(** The context of an invocation holds the invoked service only, and
    [ParallelDelta] takes the services missing from a result for deleted: when the
    first goroutine to run is that of a service without code, every other service
    disappears from the state. *)
Theorem accumulation_drops_services HashData calls turns schedule a t initial ws gas h s order ctx h1 k
    total u tr hp h' :
  schedule (tasks (service_indices ws (map_at (h_gas h) gas))) = Accumulates s :: order →
  newCtx HashData a initial s h = Ok (ctx, true, h1) →
  Code <$> read_services h (ref_ServiceState initial) !! s = Some None →
  k ∈ dom (map_at (h_services h) (ref_ServiceState initial)) → k ≠ s →
  ParallelDelta HashData calls turns schedule a t initial ws gas h = Some (Ok (total, u, tr, hp, h')) →
  map_at (h_services h') (ref_ServiceState u) !! k = None.
Proof.
  intros Ho Hctx Hcode Hk Hne H. unfold ParallelDelta in H. rewrite Ho in H.
  apply run_bind_Ok in H as (d & Hd & H). cbn [run_tasks] in Hd.
  apply run_bind_Ok in Hd as ([[[[u1 tr1] y1] g1] h2] & Hr & Hd). cbn [task_service d_heap] in Hr.
  unfold Delta1 in Hr. destruct (invoke_codeless _ _ _ _ _ _ _ _ _ _ _ _ _ _ _ _ _ Hctx Hcode Hr) as [-> Hdom].
  apply (run_tasks_exclude _ _ _ _ _ _ _ _ _ _ _ k) in Hd.
  2:{ cbn. rewrite (newCtx_services _ _ _ _ _ _ _ _ _ k Hctx Hk). set_solver. }
  cbn [map_new] in H. injection H as _ <- _ _ <-. cbn [with_services_ref ref_ServiceState map_at with_services h_services].
  rewrite lookup_insert_eq. cbn [default from_option id]. apply map_lookup_filter_None. right.
  intros acc _ Hout. by apply Hout.
Qed.

(** Two services, both without code. *)
Definition two_heap : Heap := with_services {[0%nat := {[7 := demo_account; 8 := demo_account]}]} demo_heap.

Definition two_state : AccStateRef := MkAccRef (Some 0%nat) [] [] 0 0 0 (Some 0%nat).
Definition two_gas_heap : Heap := with_gas_map {[0%nat := {[7 := 100]}]} two_heap.

Lemma two_context :
  ∃ ctx h1, newCtx flat_hash (MkAccumulator 5 ZeroHash) two_state 7 two_gas_heap = Ok (ctx, true, h1).
Proof. do 2 eexists. vm_compute. reflexivity. Qed.

Lemma two_delta :
  ∃ total u tr hp h', ParallelDelta flat_hash 10 10 id (MkAccumulator 5 ZeroHash) 5 two_state [] (Some 0%nat)
    two_gas_heap = Some (Ok (total, u, tr, hp, h')).
Proof. do 5 eexists. vm_compute. reflexivity. Qed.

....................

[Description of the task]
Would you restate every record word for word?

[Answer]
(** The context of an invocation holds the invoked service only, and
    [ParallelDelta] takes the services missing from a result for deleted: when the
    first goroutine to run is that of a service without code, every other service
    disappears from the state. *)
Theorem accumulation_drops_services HashData calls turns schedule a t initial ws gas h s order ctx h1 k
    total u tr hp h' :
  schedule (tasks (service_indices ws (map_at (h_gas h) gas))) = Accumulates s :: order →
  newCtx HashData a initial s h = Ok (ctx, true, h1) →
  Code <$> read_services h (ref_ServiceState initial) !! s = Some None →
  k ∈ dom (map_at (h_services h) (ref_ServiceState initial)) → k ≠ s →
  ParallelDelta HashData calls turns schedule a t initial ws gas h = Some (Ok (total, u, tr, hp, h')) →
  map_at (h_services h') (ref_ServiceState u) !! k = None.
Proof.
  intros Ho Hctx Hcode Hk Hne H. unfold ParallelDelta in H. rewrite Ho in H.
  apply run_bind_Ok in H as (d & Hd & H). cbn [run_tasks] in Hd.
  apply run_bind_Ok in Hd as ([[[[u1 tr1] y1] g1] h2] & Hr & Hd). cbn [task_service d_heap] in Hr.
  unfold Delta1 in Hr. destruct (invoke_codeless _ _ _ _ _ _ _ _ _ _ _ _ _ _ _ _ _ Hctx Hcode Hr) as [-> Hdom].
  apply (run_tasks_exclude _ _ _ _ _ _ _ _ _ _ _ k) in Hd.
  2:{ cbn. rewrite (newCtx_services _ _ _ _ _ _ _ _ _ k Hctx Hk). set_solver. }
  cbn [map_new] in H. injection H as _ <- _ _ <-. cbn [with_services_ref ref_ServiceState map_at with_services h_services].
  rewrite lookup_insert_eq. cbn [default from_option id]. apply map_lookup_filter_None. right.
  intros acc _ Hout. by apply Hout.
Qed.

(** Two services, both without code. *)
Definition two_heap : Heap := with_services {[0%nat := {[7 := demo_account; 8 := demo_account]}]} demo_heap.

Definition two_state : AccStateRef := MkAccRef (Some 0%nat) [] [] 0 0 0 (Some 0%nat).
Definition two_gas_heap : Heap := with_gas_map {[0%nat := {[7 := 100]}]} two_heap.

Lemma two_context :
  ∃ ctx h1, newCtx flat_hash (MkAccumulator 5 ZeroHash) two_state 7 two_gas_heap = Ok (ctx, true, h1).
Proof. do 2 eexists. vm_compute. reflexivity. Qed.

Lemma two_delta :
  ∃ total u tr hp h', ParallelDelta flat_hash 10 10 id (MkAccumulator 5 ZeroHash) 5 two_state [] (Some 0%nat)
    two_gas_heap = Some (Ok (total, u, tr, hp, h')).
Proof. do 5 eexists. vm_compute. reflexivity. Qed.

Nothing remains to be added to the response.